(* ===== verification/Generator.v ===== *)
(** * The sample graphs of [src/utils/GraphGenerator.h] *)
From stdpp Require Import sets.
From S2P Require Import Prelude Double NumUtils Model MorphGraph GraphFacts GraphSpec.
From S2P Require Import Connectivity ConnFacts Production Productions Mesh Break.
From S2P Require Import ProductionFacts MeshCheck.

(** Coordinates given by quarters, the constants of the samples. *)
Definition at_quarters (x y : Z) : Coordinates :=
  mkCoordinates (ddiv (of_Z x) (of_Z 4)) (ddiv (of_Z y) (of_Z 4)) (of_Z 0).

Definition generateSampleGraph : st World unit :=
  n0 ← cm_createNode (NodeData_vertex false (mkCoordinates (of_Z 0) (of_Z 0) (of_Z 0)) false);
  n1 ← cm_createNode (NodeData_vertex false (mkCoordinates (of_Z 0) (of_Z 1) (of_Z 0)) false);
  n2 ← cm_createNode (NodeData_vertex false (mkCoordinates (of_Z 1) (of_Z 0) (of_Z 0)) false);
  n3 ← cm_createNode (NodeData_vertex false (mkCoordinates (of_Z 1) (of_Z 1) (of_Z 0)) false);
  cm_createEdge n0 n1 true (mkCoordinates (of_Z 0) (lit 1 2) (of_Z 0)) (of_Z 1);;
  cm_createEdge n1 n3 true (mkCoordinates (lit 1 2) (of_Z 1) (of_Z 0)) (of_Z 1);;
  cm_createEdge n2 n3 true (mkCoordinates (of_Z 1) (lit 1 2) (of_Z 0)) (of_Z 1);;
  cm_createEdge n0 n2 true (mkCoordinates (lit 1 2) (of_Z 0) (of_Z 0)) (of_Z 1);;
  cm_createEdge n3 n0 false (mkCoordinates (lit 1 2) (lit 1 2) (of_Z 0)) (dsqrt (of_Z 2));;
  cm_createInterior n0 n1 n3;;
  cm_createInterior n0 n3 n2;;
  mret tt.

(** ** The samples that work on the graph itself *)

(** [graph.createNode(data)] and [graph.addNode(node)] *)
Definition gg_createNode (d : NodeData) : st World GNode := graph_call (createNode d).
Definition gg_addNode (n : GNode) : st World unit := graph_modify (addNode n).

(** [graph.addEdge(u, v)] *)
Definition gg_addEdge (u v : GNode) : st World unit := _ ← graph_call (addEdge u v); mret tt.

(** An assignment to [graph.getEdgeData(graph.findEdge(u, v))] *)
Definition gg_edgeData (u v : GNode) (f : EdgeData → EdgeData) : st World unit :=
  g ← get_graph;
  graph_try (updEdgeData f (findEdge g u v)).

(** The four statements that make an edge. *)
Definition gg_edge (u v : GNode) (border : bool) (mid : Coordinates) (len : double)
    : st World unit :=
  gg_addEdge u v;;
  gg_edgeData u v (setBorder border);;
  gg_edgeData u v (setMiddlePoint mid);;
  gg_edgeData u v (setLength len).

(** The two statements that join an interior to a vertex. *)
Definition gg_spoke (h v : GNode) : st World unit :=
  gg_addEdge h v;;
  gg_edgeData h v (setBorder false).

Definition generateSampleGraph3 : st World unit :=
  let vertex_at x y := gg_createNode (NodeData_vertex false (at_quarters x y) false) in
  let interior_at x y :=
    gg_createNode (NodeData_interior_at true true (mkCoordinates x y (of_Z 0))) in
  let half := ddiv (dsqrt (of_Z 2)) (of_Z 2) in
  node1 ← vertex_at 0%Z 0%Z;
  node2 ← vertex_at 0%Z 4%Z;
  node3 ← vertex_at 4%Z 0%Z;
  node4 ← vertex_at 4%Z 4%Z;
  node5 ← vertex_at 6%Z 2%Z;
  node6 ← vertex_at 2%Z (-2)%Z;
  hEdge1 ← interior_at (lit 3 10) (lit 7 10);
  hEdge2 ← interior_at (lit 7 10) (lit 3 10);
  hEdge3 ← interior_at (lit 117 100) (lit 1 2);
  hEdge4 ← interior_at (lit 1 2) (dopp (lit 17 100));
  for_each_in [node1; node2; node3; node4; node5; node6; hEdge1; hEdge2; hEdge3; hEdge4]
    gg_addNode;;
  gg_edge node1 node2 true (at_quarters 0 2) (of_Z 1);;
  gg_edge node2 node4 true (at_quarters 2 4) (of_Z 1);;
  gg_edge node3 node4 false (at_quarters 4 2) (of_Z 1);;
  gg_edge node1 node3 false (at_quarters 2 0) (of_Z 1);;
  gg_edge node4 node1 false (at_quarters 2 2) (dsqrt (of_Z 2));;
  gg_edge node5 node4 true (at_quarters 5 3) half;;
  gg_edge node5 node3 true (at_quarters 5 1) half;;
  gg_edge node6 node1 true (at_quarters 1 (-1)) half;;
  gg_edge node6 node3 true (at_quarters 3 (-1)) half;;
  gg_spoke hEdge1 node1;; gg_spoke hEdge1 node2;; gg_spoke hEdge1 node4;;
  gg_spoke hEdge2 node1;; gg_spoke hEdge2 node4;; gg_spoke hEdge2 node3;;
  gg_spoke hEdge3 node5;; gg_spoke hEdge3 node4;; gg_spoke hEdge3 node3;;
  gg_spoke hEdge4 node1;; gg_spoke hEdge4 node3;; gg_spoke hEdge4 node6.

(** [for (int i = from; i < to; ++i) body(i)], collecting the results in an array *)
Fixpoint fill_array {S A} (body : nat → st S A) (from n : nat) : st S (list A) :=
  match n with
  | O => mret []
  | Datatypes.S n' => a ← body from; l ← fill_array body (Datatypes.S from) n'; mret (a :: l)
  end.

Definition generateSampleGraph2 : st World unit :=
  nodes ← fill_array (λ i,
    n ← gg_createNode (NodeData_vertex false
          (mkCoordinates (of_Z (Z.of_nat (i mod 3))) (of_Z (Z.of_nat (i / 3))) (of_Z 0)) false);
    gg_addNode n;; mret n) 0 9;
  hEdges ← fill_array (λ _,
    n ← gg_createNode (NodeData_interior true true); gg_addNode n;; mret n) 0 8;
  let node i := lift (get_opt (nodes !! i)) in
  let edge i j mid len :=
    u ← node i; v ← node j; gg_edge u v true mid len in
  edge 0 1 (at_quarters 2 0) (of_Z 1);;
  edge 1 2 (at_quarters 6 0) (of_Z 1);;
  edge 0 3 (at_quarters 0 2) (of_Z 1);;
  edge 1 4 (at_quarters 4 2) (of_Z 1);;
  edge 2 5 (at_quarters 8 2) (of_Z 1);;
  edge 3 4 (at_quarters 2 4) (of_Z 1);;
  edge 4 5 (at_quarters 6 4) (of_Z 1);;
  edge 3 6 (at_quarters 0 6) (of_Z 1);;
  edge 4 7 (at_quarters 4 6) (of_Z 1);;
  edge 5 8 (at_quarters 8 6) (of_Z 1);;
  edge 6 7 (at_quarters 2 8) (of_Z 1);;
  edge 7 8 (at_quarters 6 8) (of_Z 1);;
  for_each_in [0; 1] (λ j,
    let mid := mkCoordinates (dadd (lit 1 2) (of_Z (Z.of_nat (j / 2))))
                             (dadd (lit 1 2) (of_Z (Z.of_nat (j mod 2)))) (of_Z 0) in
    edge j (j + 4) mid (dsqrt (of_Z 2));;
    edge (j + 3) (j + 7) mid (dsqrt (of_Z 2)));;
  for_each_in [0; 1; 2; 3] (λ k,
    let spoke h i := hn ← lift (get_opt (hEdges !! h)); v ← node i; gg_addEdge hn v in
    spoke k ((k + k / 2) mod 9);;
    spoke k ((k + 1 + k / 2) mod 9);;
    spoke k ((k + 4 + k / 2) mod 9);;
    spoke ((k + 4) mod 8) ((k + k / 2) mod 9);;
    spoke ((k + 4) mod 8) ((k + 3 + k / 2) mod 9);;
    spoke ((k + 4) mod 8) ((k + 4 + k / 2) mod 9)).

(** The graph a generator makes from the empty one. *)
Definition generated (gen : st World unit) : Graph :=
  match gen (mkWorld empty_graph []) with Ok (_, w) => w_graph w | Err _ => empty_graph end.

---------------

* **EXERCISE GOAL**: Taking the lines above, repeat exactly those from the line that contains "Definition gg_edgeData (u" through the line that contains "gg_addEdge u v;;", and both of those lines as well. Include nothing else.

* **OUTPUT BELOW**:
Definition gg_edgeData (u v : GNode) (f : EdgeData → EdgeData) : st World unit :=
  g ← get_graph;
  graph_try (updEdgeData f (findEdge g u v)).

(** The four statements that make an edge. *)
Definition gg_edge (u v : GNode) (border : bool) (mid : Coordinates) (len : double)
    : st World unit :=
  gg_addEdge u v;;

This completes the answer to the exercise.